Denise Dresser
Qué desazón cuando Donald Trump clasificó a los inmigrantes provenientes de México como «bad hombres», a quienes juzgó como moralmente inferiores y socialmente deleznables. Qué desilusión cuando Beatriz Gutiérrez Müller hace algo similar, refiriéndose a los «malos mexicanos que por lo común ignoran las mejores causas históricas (…)».
O el desconsuelo que provocan los senadores de Morena al afirmar que quienes se oponen a AMLO y la 4T, no son más que un puñado de mercenarios, traidores a la Nación, a la patria y al pueblo. O la desolación que produce el presidente de México al descalificar a cualquier crítico como golpista. Y en la misma semana, El Fisgón -monero que también encabeza el Instituto de Formación Política de Morena- habla del «golpe blando» que la derecha y el gobierno estadounidense preparan contra el gobierno y contra el país. Así, los monopolistas de la moral se adjudican el papel de porteros: deciden quién es patriota y quién es traidor, quién está con el pueblo y quién lo saquea, quién pertenece a México y quién no tiene legitimidad para actuar o escribir o participar aquí.
Sólo los ideólogos del pensamiento único reducen la pluralidad del país a dos bandos, y definen en qué ghetto encerrarte. Sólo los arquitectos del apartheid clasifican a los seres humanos en grupos, y defienden los perímetros de la pertenencia. Los episodios más vergonzosos de la historia han sido protagonizados por personas con poder que establecen las bases de la inclusión o la exclusión; que designan los requisitos para formar parte de la Nación, y cuáles derechos tendrás o perderás. El México de la Cuarta Transformación está repleto de custodios de la autenticidad. Si eres un mexicano «bueno» recibirás publicidad oficial, programas en el Canal 11, acceso al picaporte de Palacio Nacional, contratos, concesiones, halagos presidenciales y todos los privilegios que acompañan a quienes están cerca del poder. Si eres un mexicano «malo» el SAT te exhibirá, la UIF te perseguirá, el Presidente te difamará, y los caricaturistas te regañarán por hacerle el juego a la derecha y permitir que te usen, como le ha sucedido a Carmen Aristegui.
Los gendarmes de la 4T no parecen preocupados por la militarización, o la violencia, o los feminicidios, o los conflictos de interés, o la ampliación de privilegios, o la descalificación sistemática de los medios, o la protección presidencial a acosadores y violadores, o el aumento de la pobreza, o la regresión medioambiental, o la corrupción de los cercanos, o la impunidad de los mismos oligarcas de siempre.
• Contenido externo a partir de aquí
Lemma wk_squash_fails s a inl seen tid q :
  ok s a inl seen → 0 ≤ tid < vlen (instList s) → can_squash s tid q = false → squash s tid q = Err AssertFail.
Proof.
  intros Hok Ht Hc. pose proof (o_acct _ _ _ _ Hok) as Hacct. pose proof (c_len _ _ _ Hacct) as [_ Hlen].
  destruct (lookup_lt_is_Some_2 (instList s) (Z.to_nat tid)) as [l Hl]; [unfold vlen in *; lia|].
  assert (Hlt : (Z.to_nat tid < length (instList s))%nat) by (by eapply lookup_lt_Some).
  unfold squash. rewrite vset_in by (unfold vlen in *; lia). cbn [mbind res_bind]. set (s0 := with_squashed s _). unfold doSquash.
  rewrite (vget_in _ tid q); [|lia|simpl; by rewrite list_lookup_insert_eq by lia]. cbn [mbind res_bind].
  rewrite (vget_in (instList s0) tid l (proj1 Ht) Hl). cbn [mbind res_bind].
  assert (Hok0 : ok_with s0 (instList s0) a inl seen).
  { destruct Hok as [[] ? [] ?]. split; [by split|done| |done]. split; simpl; try done. by rewrite length_insert. }
  pose proof (squash_loop_fails q (Z.to_nat tid) (rev l) s0 (instList s0) a inl seen Hok0) as Hf.
  rewrite Z2Nat.id in Hf by lia. rewrite Hf; [done|by rewrite rev_involutive|].
  intros Hall. assert (can_squash s tid q = true) as E; [|congruence].
  apply (can_squash_iff s tid q l); [lia|done| |].
  - intros x Hx. destruct (c_inst _ _ _ Hacct _ l x Hl Hx) as (i & -> & _). eauto.
  - rewrite Forall_forall in Hall |- *. intros x Hx. apply (Hall x). apply list_elem_of_In, (proj1 (in_rev l x)). by apply list_elem_of_In.
Qed.
End WakeupSquash.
Su tarea es separar a los fieles de los infieles, a los puros de los intrusos. Y con los «impostores», usan una vara de medición que jamás aplican para sí mismos. Lo que era conflicto de interés con la Casa Blanca, es intromisión en la vida privada con la Casa Gris. Lo que era crítica legítima a Calderón es golpe híbrido a López Obrador. Lo que eran logros del periodismo independiente al revelar la «Estafa Maestra», son vicios de la prensa mercenaria y chayotera al exhibir el trato privilegiado a Vidanta. Lo que antes era exigencia legítima ahora es golpismo antipatriótico. Los policías del Presidente también son jueces, jurados y verdugos de la mexicanidad.
Los «buenos» mexicanos creen que AMLO encarna a la Nación, al Estado y al pueblo; los «malos» piensan que es sólo es un Presidente que debe actuar dentro de los límites de la ley. Los «buenos» mexicanos creen que Claudia Sheinbaum y los gobernadores tienen derecho a violar la legislación electoral que su propio partido impulsó; los «malos» piensan que esas son las reglas que Morena contribuyó a crear y debe jugar con ellas. Los «buenos» mexicanos conciben a la democracia como ejercicio de participación directa, ejemplificada por consultas y ratificaciones; los «malos» piensan que también requiere contrapesos, división de poderes, autonomía del Poder Judicial, transparencia y rendición de cuentas para poder funcionar. Pero los «malos» son definidos como tales por el oficialismo, que busca negar la complejidad, ignorar la variedad, e imponer el arquetipo del patriota: ellos. Y ellos, al señalar a los que disienten como traidores, aplanan el paisaje para que se vuelva un campo de batalla, donde ya no hablamos. Gritamos, y nadie escucha. Porque en Palacio Nacional están demasiado ocupados decidiendo a quién mandan al paredón.